The war was not over. It was only beginning. And he would not die until it had come to an end - this, Yesugei knew.
***
When he opened his eyes he saw gray, looming clouds above. Morning had come, the sun had risen, and he was still alive. The morning chill no longer felt as cold - for deep within his chest, he felt a strange, buzzing radiance flowing from the crystal, sending snaking tendrils of warmth throughout his whole body. It filled him with life of a kind it felt he had not known for an age.
In the half-light of the hidden sun, he saw that he had ridden near to the edge of the Baskord plains, for the horizon had finally broken to reveal deep, verdant woodlands some many miles off.

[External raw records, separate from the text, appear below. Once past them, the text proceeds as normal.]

(** * veritas: the battle-summary analyzer (analyzer.py)

    A shallow embedding of [InteractiveAnalyzer]: the summary loader
    ([load_all_summaries]), the overview ([create_widgets],
    [create_comparison_plots]) and the detail handler
    ([show_detail_window]), with the properties its specification states.

    Conventions of the embedding:
    - a Python [str] is a [string]; comparison is by character code, as
      Python compares code points;
    - a value produced by [json.load] is a [pyval]; numbers are kept in an
      abstract numeric type (class [PyNumber]);
    - a method is a computation in the monad [M]: it threads the
      application state [app] and either returns or raises an [exn];
    - the file system is an explicit argument ([filesystem]): the listing
      of a directory and, per path, what [open] followed by [json.load]
      gives;
    - calls into Tk and matplotlib are recorded as data (windows, bars,
      axis limits): what is drawn, not how. *)

From Stdlib Require Import Ascii QArith.
From stdpp Require Import list strings pretty sorting.

Set Warnings "-register-all".

Local Open Scope nat_scope.
Local Open Scope stdpp_scope.

(** ** Python strings *)

Module PyStr.

(** [s[i:j]] for non-negative literal bounds; out-of-range bounds are
    clamped, as Python does. *)
Definition slice (i j : nat) (s : string) : string :=
  String.substring i (j - i) s.

(** [s[:-n]]: everything but the last [n] characters (empty when the
    string is shorter than [n]). *)
Definition drop_last (n : nat) (s : string) : string :=
  String.substring 0 (String.length s - n) s.

(** [s.split(sep)] for a one-character separator: never empty. *)
Fixpoint split (sep : ascii) (s : string) : list string :=
  match s with
  | EmptyString => [EmptyString]
  | String c s' =>
      if Ascii.eqb c sep then EmptyString :: split sep s'
      else match split sep s' with
           | [] => [String c EmptyString]
           | p :: ps => String c p :: ps
           end
  end.

(** [s.startswith(p)] *)
Definition startswith (p s : string) : bool := String.prefix p s.

(** [s.endswith(p)] *)
Definition endswith (p s : string) : bool :=
  (String.length p <=? String.length s)
  && String.eqb (String.substring (String.length s - String.length p)
                                  (String.length p) s) p.

(** [s.replace(old, new, 1)]: the first occurrence only. *)
Fixpoint replace_first (old new s : string) : string :=
  if String.prefix old s
  then new +:+ String.substring (String.length old) (String.length s) s
  else match s with
       | EmptyString => EmptyString
       | String c s' => String c (replace_first old new s')
       end.

(** The line break. *)
Definition newline : string := String "010" EmptyString.

(** A character of [s] equal to [c]? *)
Fixpoint mem (c : ascii) (s : string) : bool :=
  match s with
  | EmptyString => false
  | String d s' => Ascii.eqb d c || mem c s'
  end.

(** [a < b] and [a <= b] on strings, by character code. *)
Definition lt (a b : string) : Prop := String.ltb a b = true.
Definition le (a b : string) : Prop := String.leb a b = true.

Definition is_digit (c : ascii) : bool :=
  ((48 <=? N_of_ascii c) && (N_of_ascii c <=? 57))%N.

Fixpoint all_digits (s : string) : bool :=
  match s with
  | EmptyString => true
  | String c s' => is_digit c && all_digits s'
  end.

(** [s.count(c)] for a character [c]. *)
Fixpoint count (c : ascii) (s : string) : nat :=
  match s with
  | EmptyString => 0
  | String d s' => (if Ascii.eqb d c then 1 else 0) + count c s'
  end.

(** [int(s)] for a string of decimal digits. *)
Definition digit (c : ascii) : N := (N_of_ascii c - 48)%N.

Fixpoint int_of_digits (s : string) : N :=
  match s with
  | EmptyString => 0%N
  | String c s' => (digit c * 10 ^ N.of_nat (String.length s') + int_of_digits s')%N
  end.

End PyStr.

(** ** Paths: [os.path.join], [os.path.basename] (POSIX) *)

Definition path_join (a b : string) : string :=
  if PyStr.startswith "/" b then b
  else if String.eqb a EmptyString || PyStr.endswith "/" a then a +:+ b
  else a +:+ "/" +:+ b.

(** The part after the last slash. *)
Definition basename (p : string) : string :=
  List.last (PyStr.split "/" p) EmptyString.

(** ** Session label and timestamp key (analyzer.py, lines 34-48) *)

(** [parts = filename[:-5].split('_')] *)
Definition filename_parts (filename : string) : list string :=
  PyStr.split "_" (PyStr.drop_last 5 filename).

(** The pair [(session_id, timestamp_str)] computed from a file name. *)
Definition session_of_filename (filename : string) : string * string :=
  let parts := filename_parts filename in
  if 6 <=? length parts then
    let team_name := nth 1 parts EmptyString in
    let battle_mode := nth 2 parts EmptyString in
    let time_part := nth 5 parts EmptyString in
    let date_part := nth 4 parts EmptyString in
    let date_str := PyStr.slice 0 4 date_part +:+ "-" +:+ PyStr.slice 4 6 date_part
                    +:+ "-" +:+ PyStr.slice 6 8 date_part in
    let time_str := PyStr.slice 0 2 time_part +:+ ":" +:+ PyStr.slice 2 4 time_part
                    +:+ ":" +:+ PyStr.slice 4 6 time_part in
    (team_name +:+ " [" +:+ battle_mode +:+ "] - " +:+ date_str +:+ " " +:+ time_str,
     date_part +:+ time_part)
  else (filename, "0").

(** ** Values, exceptions, outcomes *)

(** What the embedding needs of Python's numbers ([int] and [float]). *)
Class PyNumber (num : Type) := {
  num_zero : num;                  (* the literal [0] *)
  num_1_3 : num;                   (* the literal [1.3] *)
  num_leb : num → num → bool;      (* [<=] *)
  num_mul : num → num → num;       (* [*] *)
  num_type_name : num → string     (* ["int"] or ["float"] *)
}.

(** An exception: its class and [str(e)]. Only subclasses of [Exception]
    are modelled. *)
Record exn := Exn { exn_class : string; exn_str : string }.

Inductive outcome (A : Type) : Type :=
  | Returned (a : A)
  | Raised (e : exn).
Arguments Returned {A} a.
Arguments Raised {A} e.

#[global] Instance outcome_ret : MRet outcome := λ A a, Returned a.
#[global] Instance outcome_bind : MBind outcome := λ A B f m,
  match m with
  | Returned a => f a
  | Raised e => Raised e
  end.

(** One record of [all_data]; [V] is the type of the two metrics. *)
Record summary (V : Type) := Summary {
  filepath : string;
  session_id : string;
  timestamp : string;
  total_dpav : V;
  total_av : V
}.
Arguments Summary {V}.
Arguments filepath {V}.
Arguments session_id {V}.
Arguments timestamp {V}.
Arguments total_dpav {V}.
Arguments total_av {V}.

(** ** Python's stable sort *)

(** [precedes y x]: [y] sorts strictly before [x]. [x] is inserted in front
    of the first element that does not strictly precede it, so elements
    that compare equal keep the order they came in. *)
Fixpoint stable_insert {A} (precedes : A → A → bool) (x : A) (l : list A) : list A :=
  match l with
  | [] => [x]
  | y :: l' => if precedes y x then y :: stable_insert precedes x l' else x :: l
  end.

Definition stable_sort {A} (precedes : A → A → bool) (l : list A) : list A :=
  foldr (stable_insert precedes) [] l.

(** The order a sort by [precedes] establishes: [a] may stand before [b]
    when [b] does not strictly precede [a]. *)
Definition not_after {A} (precedes : A → A → bool) (a b : A) : Prop :=
  precedes b a = false.

(** Descending by a string key. *)
Definition descending {A} (key : A → string) (a b : A) : Prop :=
  PyStr.le (key b) (key a).

(** [l.sort(key=key, reverse=True)] with string keys. *)
Definition sort_key_reverse {A} (key : A → string) (l : list A) : list A :=
  stable_sort (λ y x, String.ltb (key x) (key y)) l.

Section Analyzer.
Context {num : Type} `{PyNumber num}.

(** The result of [json.load]. A [dict] is its items in insertion order,
    keys unique. *)
Inductive pyval : Type :=
  | PNone
  | PBool (b : bool)
  | PNum (n : num)
  | PStr (s : string)
  | PList (l : list pyval)
  | PDict (items : list (string * pyval)).

Definition type_name (v : pyval) : string :=
  match v with
  | PNone => "NoneType"
  | PBool _ => "bool"
  | PNum n => num_type_name n
  | PStr _ => "str"
  | PList _ => "list"
  | PDict _ => "dict"
  end.

Definition dict_lookup (key : string) (items : list (string * pyval)) : option pyval :=
  snd <$> List.find (λ kv, String.eqb (fst kv) key) items.

(** [data.get(key, default)] *)
Definition py_get (data : pyval) (key : string) (default : pyval) : outcome pyval :=
  match data with
  | PDict items => Returned (from_option id default (dict_lookup key items))
  | _ => Raised (Exn "AttributeError"
                     ("'" +:+ type_name data +:+ "' object has no attribute 'get'"))
  end.

(** [list(v.keys())] *)
Definition py_keys (v : pyval) : outcome (list string) :=
  match v with
  | PDict items => Returned (fst <$> items)
  | _ => Raised (Exn "AttributeError"
                     ("'" +:+ type_name v +:+ "' object has no attribute 'keys'"))
  end.

(** [v.values()] *)
Definition py_values (v : pyval) : outcome (list pyval) :=
  match v with
  | PDict items => Returned (snd <$> items)
  | _ => Raised (Exn "AttributeError"
                     ("'" +:+ type_name v +:+ "' object has no attribute 'values'"))
  end.

(** [d[key]] for a string key *)
Definition py_getitem (d : pyval) (key : string) : outcome pyval :=
  match d with
  | PDict items =>
      match dict_lookup key items with
      | Some v => Returned v
      | None => Raised (Exn "KeyError" ("'" +:+ key +:+ "'"))
      end
  | PList _ => Raised (Exn "TypeError" "list indices must be integers or slices, not str")
  | PStr _ => Raised (Exn "TypeError" "string indices must be integers, not 'str'")
  | _ => Raised (Exn "TypeError" ("'" +:+ type_name d +:+ "' object is not subscriptable"))
  end.

(** [[f(x) for x in l]]: stops at the first exception. *)
Fixpoint comprehension {A B} (f : A → outcome B) (l : list A) : outcome (list B) :=
  match l with
  | [] => Returned []
  | x :: l' => y ← f x; ys ← comprehension f l'; mret (y :: ys)
  end.

(** ** The file system *)

(** [listdir d] is the enumeration of directory [d] ([None]: it cannot be
    listed); [json_load p] is [with open(p) as f: json.load(f)]. *)
Record filesystem := {
  listdir : string → option (list string);
  json_load : string → outcome pyval
}.

(** [fnmatch(name, "SUMMARY_*.json")] *)
Definition fnmatch_summary (name : string) : bool :=
  PyStr.startswith "SUMMARY_" name && PyStr.endswith ".json" name
  && (13 <=? String.length name).

(** [glob.glob(os.path.join(directory, "SUMMARY_*.json"))], for a
    directory name without glob wildcards: the matching entries, in the
    order the directory enumerates them. *)
Definition glob_summaries (fs : filesystem) (directory : string) : list string :=
  match listdir fs directory with
  | None => []
  | Some names => path_join directory <$> List.filter fnmatch_summary names
  end.

(** ** What the windows show *)

Inductive colour := gold | skyblue | limegreen | lightcoral.

Record bar := Bar { bar_label : string; bar_height : num; bar_colour : colour }.

(** One bar chart: the bars left to right, the upper y limit when one is
    set, and the positions [(i, v)] of the value annotations. *)
Record axes := Axes {
  bars : list bar;
  ylim_top : option num;
  texts : list (nat * num)
}.

Record link := Link {
  link_row : nat;
  link_col : nat;
  link_text : string;
  link_target : summary pyval
}.

(** The "Battle Sessions" frame. *)
Inductive panel :=
  | NotBuilt
  | Placeholder (text : string)
  | Links (ls : list link).

(** [canvas_comparison]: absent, created and empty, showing the two
    charts, or [NotModelled] when a metric is not a number and the
    libraries drew without raising (what they draw from such a column is
    outside the embedding). *)
Inductive canvas :=
  | NoFigure
  | Blank
  | Drawn (ax1 ax2 : axes)
  | NotModelled.

(** A detail window: created with an empty figure, then filled. *)
Inductive detail_content :=
  | EmptyFigure
  | DetailCharts (team : pyval) (char_names : list string) (char_damages : list pyval).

No trails ran through the Baskord plains, but further on past a low, rocky precipice marked by another squat stone marker of the Baskords, Yesugei could spy a winding pair of ruts in the dirt - cut by many a heavy traveling wagon. He saw the path ran alongside a wide, roaring stream into which the Nanly flowed, and both waters and path of the Charcoal-Burners’ Trail twisted around scattered trees and standing stones - eventually plunging deep into the maw of the waiting woods where they disappeared.
Yesugei looked on at the verdant sea that awaited ahead, and felt himself seized by a strange feeling. He walked over to the thin flowing waters of the creek, and crouched to dip his hands in. The clear Nanly lapped cool and soothing against his scarred and weathered hands, and he cupped the coolness to drink. He recalled the Jigai river flowing along the border of the Devil Woods as he drank, his mind reaching for a memory that seemed from a life long past, long ended.
He took another sip, and then he cupped more of the water and peered into his wobbly reflection. He saw the faint ash marks running down his face, making him seem half a ghoul of the steppes. Then he splashed the chill water onto his face, sending a jolt through his whole body - he endured, and wiped his face clean of the ash, letting the dread memories and whispers of the east drift along the Nanly before dissipating into nothing. He watched the ashes disappear, and lingered for a while longer by the waters. Somewhere, he knew the Nanly and the Charcoal-Burners’ Trail would flow into the Cherech, and where the Cherech flowed, that was where the city of the west would lie with its tolling bell. And where the city lay, so too would he and Vasilisa meet once again, and oaths sworn amidst steppe grasses and beneath sullen skies would be fulfilled, and madness would give way to answers.
“Well then, you’d better get started.” He heard a familiar voice come from behind, but when he turned to look all he saw was the expanse of the Baskord plains. For a moment, he thought he saw a splash of green and a burst of hair red like fire playing among the high, swaying grasses, but the spirits lay quiet.
After she drank her fill from the creek, Yesugei saddled his mare and put his heels to her sides, riding deeper on towards the woods.